Saved data entries
+ + + +
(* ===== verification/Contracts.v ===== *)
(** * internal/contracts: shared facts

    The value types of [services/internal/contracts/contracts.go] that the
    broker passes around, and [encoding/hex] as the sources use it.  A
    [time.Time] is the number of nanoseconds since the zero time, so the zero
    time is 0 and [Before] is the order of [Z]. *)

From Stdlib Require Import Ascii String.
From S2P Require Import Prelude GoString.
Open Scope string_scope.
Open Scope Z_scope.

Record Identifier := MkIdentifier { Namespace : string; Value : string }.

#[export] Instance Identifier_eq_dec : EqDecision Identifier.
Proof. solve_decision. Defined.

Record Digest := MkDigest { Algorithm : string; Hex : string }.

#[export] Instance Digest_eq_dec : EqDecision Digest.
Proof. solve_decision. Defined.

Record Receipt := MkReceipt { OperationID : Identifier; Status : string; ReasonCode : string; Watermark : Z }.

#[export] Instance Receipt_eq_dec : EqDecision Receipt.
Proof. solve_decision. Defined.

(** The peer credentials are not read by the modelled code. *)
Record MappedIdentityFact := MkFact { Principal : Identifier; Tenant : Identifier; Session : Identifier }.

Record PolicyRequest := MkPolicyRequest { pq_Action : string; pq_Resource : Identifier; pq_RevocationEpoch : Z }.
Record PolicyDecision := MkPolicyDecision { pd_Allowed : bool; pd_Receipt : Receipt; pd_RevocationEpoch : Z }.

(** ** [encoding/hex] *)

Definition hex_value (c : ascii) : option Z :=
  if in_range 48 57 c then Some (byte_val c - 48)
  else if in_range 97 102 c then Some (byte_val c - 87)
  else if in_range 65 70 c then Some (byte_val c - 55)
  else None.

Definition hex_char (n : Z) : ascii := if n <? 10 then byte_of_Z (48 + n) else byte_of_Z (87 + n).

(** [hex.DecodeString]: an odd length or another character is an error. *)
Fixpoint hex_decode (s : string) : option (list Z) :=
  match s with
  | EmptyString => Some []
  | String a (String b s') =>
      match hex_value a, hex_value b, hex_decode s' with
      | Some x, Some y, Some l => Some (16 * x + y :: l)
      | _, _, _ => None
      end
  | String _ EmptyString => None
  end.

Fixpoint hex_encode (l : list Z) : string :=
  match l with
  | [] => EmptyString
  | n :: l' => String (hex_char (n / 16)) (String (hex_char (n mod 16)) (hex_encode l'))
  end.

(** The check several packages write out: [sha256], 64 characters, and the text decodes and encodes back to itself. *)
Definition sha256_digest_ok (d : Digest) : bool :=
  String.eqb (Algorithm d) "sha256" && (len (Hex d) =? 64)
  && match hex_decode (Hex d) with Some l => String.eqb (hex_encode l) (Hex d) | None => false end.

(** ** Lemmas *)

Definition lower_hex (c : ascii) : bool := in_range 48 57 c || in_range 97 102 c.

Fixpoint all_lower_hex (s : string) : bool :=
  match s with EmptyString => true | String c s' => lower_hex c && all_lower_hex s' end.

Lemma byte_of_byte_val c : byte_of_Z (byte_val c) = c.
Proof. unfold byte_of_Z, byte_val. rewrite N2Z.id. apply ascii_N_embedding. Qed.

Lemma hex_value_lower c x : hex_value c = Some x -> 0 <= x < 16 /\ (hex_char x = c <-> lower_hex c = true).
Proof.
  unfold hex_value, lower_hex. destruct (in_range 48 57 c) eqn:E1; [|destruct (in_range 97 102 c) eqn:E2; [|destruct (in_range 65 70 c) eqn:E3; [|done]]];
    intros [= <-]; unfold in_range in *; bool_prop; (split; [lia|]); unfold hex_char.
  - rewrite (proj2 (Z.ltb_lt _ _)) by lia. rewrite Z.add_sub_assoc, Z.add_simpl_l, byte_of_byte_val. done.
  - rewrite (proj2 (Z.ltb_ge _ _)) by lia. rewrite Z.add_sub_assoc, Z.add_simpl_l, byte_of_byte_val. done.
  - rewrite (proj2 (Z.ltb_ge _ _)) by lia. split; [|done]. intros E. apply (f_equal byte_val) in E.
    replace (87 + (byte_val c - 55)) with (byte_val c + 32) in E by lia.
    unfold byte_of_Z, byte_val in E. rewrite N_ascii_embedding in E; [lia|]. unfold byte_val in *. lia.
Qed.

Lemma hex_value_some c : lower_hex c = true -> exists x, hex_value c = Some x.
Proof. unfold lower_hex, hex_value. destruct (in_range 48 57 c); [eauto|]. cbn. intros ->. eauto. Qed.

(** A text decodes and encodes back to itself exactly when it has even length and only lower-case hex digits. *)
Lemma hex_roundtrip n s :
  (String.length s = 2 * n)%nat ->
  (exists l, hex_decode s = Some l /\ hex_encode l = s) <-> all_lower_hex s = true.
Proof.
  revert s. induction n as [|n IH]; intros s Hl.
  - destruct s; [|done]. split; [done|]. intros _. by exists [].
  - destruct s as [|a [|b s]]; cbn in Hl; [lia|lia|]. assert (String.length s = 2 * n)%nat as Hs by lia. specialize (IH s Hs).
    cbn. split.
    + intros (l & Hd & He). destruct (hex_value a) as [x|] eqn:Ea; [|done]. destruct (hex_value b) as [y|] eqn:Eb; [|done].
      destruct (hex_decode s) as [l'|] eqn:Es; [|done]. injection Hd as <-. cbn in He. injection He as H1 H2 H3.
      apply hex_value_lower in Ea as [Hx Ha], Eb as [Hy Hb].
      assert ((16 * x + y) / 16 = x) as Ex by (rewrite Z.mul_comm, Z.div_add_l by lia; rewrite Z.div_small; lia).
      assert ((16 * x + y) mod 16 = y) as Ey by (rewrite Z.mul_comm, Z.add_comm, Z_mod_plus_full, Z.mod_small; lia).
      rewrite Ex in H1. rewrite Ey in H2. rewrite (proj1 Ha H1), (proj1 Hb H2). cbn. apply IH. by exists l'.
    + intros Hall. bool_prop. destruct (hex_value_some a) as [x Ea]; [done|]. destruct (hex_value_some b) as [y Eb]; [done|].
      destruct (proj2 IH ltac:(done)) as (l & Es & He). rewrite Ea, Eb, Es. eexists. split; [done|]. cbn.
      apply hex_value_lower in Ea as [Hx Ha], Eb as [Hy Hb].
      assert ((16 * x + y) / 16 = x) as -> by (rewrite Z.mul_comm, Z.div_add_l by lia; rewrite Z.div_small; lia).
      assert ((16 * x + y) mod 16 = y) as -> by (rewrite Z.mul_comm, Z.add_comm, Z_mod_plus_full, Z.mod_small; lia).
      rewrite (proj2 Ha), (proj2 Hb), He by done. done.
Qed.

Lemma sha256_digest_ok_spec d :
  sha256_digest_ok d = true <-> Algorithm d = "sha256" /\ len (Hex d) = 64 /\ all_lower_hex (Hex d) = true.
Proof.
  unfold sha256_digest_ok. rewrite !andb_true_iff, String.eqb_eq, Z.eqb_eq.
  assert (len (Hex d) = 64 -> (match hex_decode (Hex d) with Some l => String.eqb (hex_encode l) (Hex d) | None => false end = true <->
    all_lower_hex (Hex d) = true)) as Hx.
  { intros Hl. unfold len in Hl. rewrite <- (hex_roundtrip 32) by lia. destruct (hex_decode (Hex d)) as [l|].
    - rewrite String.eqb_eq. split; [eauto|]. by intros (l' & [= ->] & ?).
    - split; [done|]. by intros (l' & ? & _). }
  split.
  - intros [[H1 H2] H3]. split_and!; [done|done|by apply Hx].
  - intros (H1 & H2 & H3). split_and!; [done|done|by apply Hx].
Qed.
+ + + +
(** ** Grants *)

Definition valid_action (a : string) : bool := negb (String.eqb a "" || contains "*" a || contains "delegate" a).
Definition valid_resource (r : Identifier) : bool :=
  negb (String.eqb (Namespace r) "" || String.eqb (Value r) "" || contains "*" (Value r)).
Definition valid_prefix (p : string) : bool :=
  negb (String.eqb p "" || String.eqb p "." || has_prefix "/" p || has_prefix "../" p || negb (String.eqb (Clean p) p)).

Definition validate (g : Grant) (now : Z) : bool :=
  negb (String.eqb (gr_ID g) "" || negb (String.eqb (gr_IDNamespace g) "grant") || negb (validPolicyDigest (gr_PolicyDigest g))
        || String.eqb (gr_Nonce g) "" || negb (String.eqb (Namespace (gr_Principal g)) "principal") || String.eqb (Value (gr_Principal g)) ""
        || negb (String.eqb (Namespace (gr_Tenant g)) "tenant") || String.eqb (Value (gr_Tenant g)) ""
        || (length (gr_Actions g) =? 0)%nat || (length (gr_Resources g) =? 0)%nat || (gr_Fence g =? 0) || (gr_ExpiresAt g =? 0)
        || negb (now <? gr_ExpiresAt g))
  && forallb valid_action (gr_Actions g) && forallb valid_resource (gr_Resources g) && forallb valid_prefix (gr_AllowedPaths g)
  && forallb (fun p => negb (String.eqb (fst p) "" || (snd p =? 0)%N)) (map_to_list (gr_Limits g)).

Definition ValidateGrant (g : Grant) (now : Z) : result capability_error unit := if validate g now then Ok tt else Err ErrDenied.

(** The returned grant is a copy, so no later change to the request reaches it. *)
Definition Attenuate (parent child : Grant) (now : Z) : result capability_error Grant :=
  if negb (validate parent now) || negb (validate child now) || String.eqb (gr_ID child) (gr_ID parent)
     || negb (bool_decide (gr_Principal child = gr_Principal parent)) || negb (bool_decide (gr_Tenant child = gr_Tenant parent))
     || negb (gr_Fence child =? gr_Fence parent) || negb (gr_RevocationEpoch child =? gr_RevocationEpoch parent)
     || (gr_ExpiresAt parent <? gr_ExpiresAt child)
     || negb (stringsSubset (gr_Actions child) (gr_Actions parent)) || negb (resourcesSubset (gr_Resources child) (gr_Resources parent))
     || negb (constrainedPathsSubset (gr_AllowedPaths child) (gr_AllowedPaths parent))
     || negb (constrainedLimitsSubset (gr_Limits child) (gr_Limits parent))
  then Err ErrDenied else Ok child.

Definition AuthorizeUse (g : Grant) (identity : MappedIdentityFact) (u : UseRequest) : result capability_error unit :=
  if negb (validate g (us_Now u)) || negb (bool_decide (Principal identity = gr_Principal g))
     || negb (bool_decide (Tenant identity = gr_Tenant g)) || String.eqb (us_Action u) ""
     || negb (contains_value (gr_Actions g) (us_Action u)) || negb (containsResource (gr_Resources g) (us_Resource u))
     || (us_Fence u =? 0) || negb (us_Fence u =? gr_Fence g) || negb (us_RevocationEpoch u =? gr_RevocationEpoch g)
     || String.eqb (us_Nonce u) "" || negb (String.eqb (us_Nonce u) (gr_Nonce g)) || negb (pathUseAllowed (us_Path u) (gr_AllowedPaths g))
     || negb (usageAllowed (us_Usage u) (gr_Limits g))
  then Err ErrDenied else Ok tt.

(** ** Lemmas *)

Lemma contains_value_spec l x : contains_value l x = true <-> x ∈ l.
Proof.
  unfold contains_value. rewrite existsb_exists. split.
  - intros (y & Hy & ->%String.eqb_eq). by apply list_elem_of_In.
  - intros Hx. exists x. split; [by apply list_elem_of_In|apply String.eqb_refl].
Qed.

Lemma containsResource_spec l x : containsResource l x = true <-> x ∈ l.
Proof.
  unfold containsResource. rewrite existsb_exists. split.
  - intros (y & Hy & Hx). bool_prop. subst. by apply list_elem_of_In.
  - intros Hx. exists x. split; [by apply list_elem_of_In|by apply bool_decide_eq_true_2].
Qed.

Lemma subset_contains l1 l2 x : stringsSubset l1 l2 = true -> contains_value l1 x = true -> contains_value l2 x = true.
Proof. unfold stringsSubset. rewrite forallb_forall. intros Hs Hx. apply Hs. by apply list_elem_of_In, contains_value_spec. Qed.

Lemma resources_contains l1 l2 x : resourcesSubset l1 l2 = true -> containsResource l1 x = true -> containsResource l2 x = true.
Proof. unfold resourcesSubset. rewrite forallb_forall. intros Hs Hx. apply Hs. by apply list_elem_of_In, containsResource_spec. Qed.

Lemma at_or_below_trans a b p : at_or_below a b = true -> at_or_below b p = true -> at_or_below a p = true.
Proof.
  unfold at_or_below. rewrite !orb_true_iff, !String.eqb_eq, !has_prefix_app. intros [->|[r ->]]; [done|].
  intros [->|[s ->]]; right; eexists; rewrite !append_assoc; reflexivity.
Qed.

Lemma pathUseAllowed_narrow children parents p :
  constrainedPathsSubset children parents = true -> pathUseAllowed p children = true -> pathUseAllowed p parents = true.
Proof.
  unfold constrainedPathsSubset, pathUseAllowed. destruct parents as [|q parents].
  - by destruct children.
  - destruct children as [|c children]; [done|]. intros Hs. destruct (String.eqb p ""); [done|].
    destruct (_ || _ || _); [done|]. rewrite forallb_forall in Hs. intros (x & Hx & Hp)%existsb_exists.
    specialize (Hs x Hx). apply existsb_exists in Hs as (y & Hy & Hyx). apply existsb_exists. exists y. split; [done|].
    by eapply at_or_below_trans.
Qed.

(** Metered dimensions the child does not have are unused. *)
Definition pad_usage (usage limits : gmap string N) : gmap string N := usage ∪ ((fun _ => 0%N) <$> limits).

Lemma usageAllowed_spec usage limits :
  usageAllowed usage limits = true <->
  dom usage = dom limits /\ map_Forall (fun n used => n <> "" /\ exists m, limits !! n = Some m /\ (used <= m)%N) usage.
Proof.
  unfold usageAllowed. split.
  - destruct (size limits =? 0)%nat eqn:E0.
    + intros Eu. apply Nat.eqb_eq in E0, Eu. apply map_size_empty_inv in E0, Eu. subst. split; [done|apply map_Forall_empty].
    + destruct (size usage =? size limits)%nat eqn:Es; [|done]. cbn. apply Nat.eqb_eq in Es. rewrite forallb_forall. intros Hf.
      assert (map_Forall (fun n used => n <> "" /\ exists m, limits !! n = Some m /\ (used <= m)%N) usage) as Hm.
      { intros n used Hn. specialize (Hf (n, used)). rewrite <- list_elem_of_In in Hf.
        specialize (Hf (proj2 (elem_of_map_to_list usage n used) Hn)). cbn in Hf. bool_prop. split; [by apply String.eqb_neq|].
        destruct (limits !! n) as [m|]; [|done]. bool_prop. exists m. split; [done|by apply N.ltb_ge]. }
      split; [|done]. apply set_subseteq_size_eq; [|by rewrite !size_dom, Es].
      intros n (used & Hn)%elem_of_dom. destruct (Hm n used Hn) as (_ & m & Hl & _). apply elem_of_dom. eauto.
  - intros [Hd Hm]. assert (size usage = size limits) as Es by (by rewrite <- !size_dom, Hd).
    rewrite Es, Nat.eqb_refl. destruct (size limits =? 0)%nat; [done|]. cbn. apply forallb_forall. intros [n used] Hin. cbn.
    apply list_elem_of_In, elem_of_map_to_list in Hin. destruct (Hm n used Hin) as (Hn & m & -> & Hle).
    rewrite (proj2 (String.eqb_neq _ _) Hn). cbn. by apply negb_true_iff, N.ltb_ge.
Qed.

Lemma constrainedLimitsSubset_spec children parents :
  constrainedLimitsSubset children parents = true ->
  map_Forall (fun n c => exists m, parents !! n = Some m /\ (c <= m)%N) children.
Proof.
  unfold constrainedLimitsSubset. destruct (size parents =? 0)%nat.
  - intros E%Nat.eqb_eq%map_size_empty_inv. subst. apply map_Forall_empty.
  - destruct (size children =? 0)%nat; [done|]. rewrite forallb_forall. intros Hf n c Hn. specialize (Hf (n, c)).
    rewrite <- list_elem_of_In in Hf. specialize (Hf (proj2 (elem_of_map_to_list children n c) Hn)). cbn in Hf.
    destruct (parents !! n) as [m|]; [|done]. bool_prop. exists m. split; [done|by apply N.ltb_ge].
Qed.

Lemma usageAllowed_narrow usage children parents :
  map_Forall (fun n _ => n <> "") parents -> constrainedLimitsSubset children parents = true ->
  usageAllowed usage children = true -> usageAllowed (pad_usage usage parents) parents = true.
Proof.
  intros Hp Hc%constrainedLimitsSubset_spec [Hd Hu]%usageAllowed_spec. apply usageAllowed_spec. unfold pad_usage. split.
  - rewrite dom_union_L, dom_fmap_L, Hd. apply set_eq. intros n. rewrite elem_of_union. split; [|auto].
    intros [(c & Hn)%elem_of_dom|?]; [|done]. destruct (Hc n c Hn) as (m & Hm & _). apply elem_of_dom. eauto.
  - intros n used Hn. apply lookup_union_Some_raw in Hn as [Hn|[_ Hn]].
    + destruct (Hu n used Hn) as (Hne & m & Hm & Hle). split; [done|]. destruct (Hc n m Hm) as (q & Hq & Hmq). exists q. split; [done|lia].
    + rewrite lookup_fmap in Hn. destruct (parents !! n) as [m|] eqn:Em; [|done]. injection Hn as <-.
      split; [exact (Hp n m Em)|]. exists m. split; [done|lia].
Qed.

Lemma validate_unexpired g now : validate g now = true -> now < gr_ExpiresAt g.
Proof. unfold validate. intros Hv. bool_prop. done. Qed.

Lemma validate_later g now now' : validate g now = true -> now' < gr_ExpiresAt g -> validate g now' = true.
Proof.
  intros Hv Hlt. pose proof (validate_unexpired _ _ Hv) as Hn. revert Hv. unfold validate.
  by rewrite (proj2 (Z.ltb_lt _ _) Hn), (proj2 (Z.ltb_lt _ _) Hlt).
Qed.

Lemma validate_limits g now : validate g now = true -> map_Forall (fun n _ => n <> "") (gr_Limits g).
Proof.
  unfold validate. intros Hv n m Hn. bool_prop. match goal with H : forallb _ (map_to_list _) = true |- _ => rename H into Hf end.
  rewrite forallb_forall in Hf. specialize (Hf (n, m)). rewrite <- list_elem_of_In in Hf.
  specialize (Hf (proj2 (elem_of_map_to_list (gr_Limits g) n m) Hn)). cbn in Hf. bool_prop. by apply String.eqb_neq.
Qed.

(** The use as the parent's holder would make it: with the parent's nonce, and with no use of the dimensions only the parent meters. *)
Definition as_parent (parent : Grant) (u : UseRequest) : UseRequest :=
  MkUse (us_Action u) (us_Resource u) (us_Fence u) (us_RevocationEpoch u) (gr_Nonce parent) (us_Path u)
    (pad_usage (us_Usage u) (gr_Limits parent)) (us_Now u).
+ + + +
* TASK DIRECTIONS *
Copy out each line of the entries above that holds "validate".

* ANSWER AREA *
Definition validate (g : Grant) (now : Z) : bool :=
Definition ValidateGrant (g : Grant) (now : Z) : result capability_error unit := if validate g now then Ok tt else Err ErrDenied.
  if negb (validate parent now) || negb (validate child now) || String.eqb (gr_ID child) (gr_ID parent)
  if negb (validate g (us_Now u)) || negb (bool_decide (Principal identity = gr_Principal g))
Lemma validate_unexpired g now : validate g now = true -> now < gr_ExpiresAt g.
Proof. unfold validate. intros Hv. bool_prop. done. Qed.
Lemma validate_later g now now' : validate g now = true -> now' < gr_ExpiresAt g -> validate g now' = true.
  intros Hv Hlt. pose proof (validate_unexpired _ _ Hv) as Hn. revert Hv. unfold validate.
Lemma validate_limits g now : validate g now = true -> map_Forall (fun n _ => n <> "") (gr_Limits g).
  unfold validate. intros Hv n m Hn. bool_prop. match goal with H : forallb _ (map_to_list _) = true |- _ => rename H into Hf end.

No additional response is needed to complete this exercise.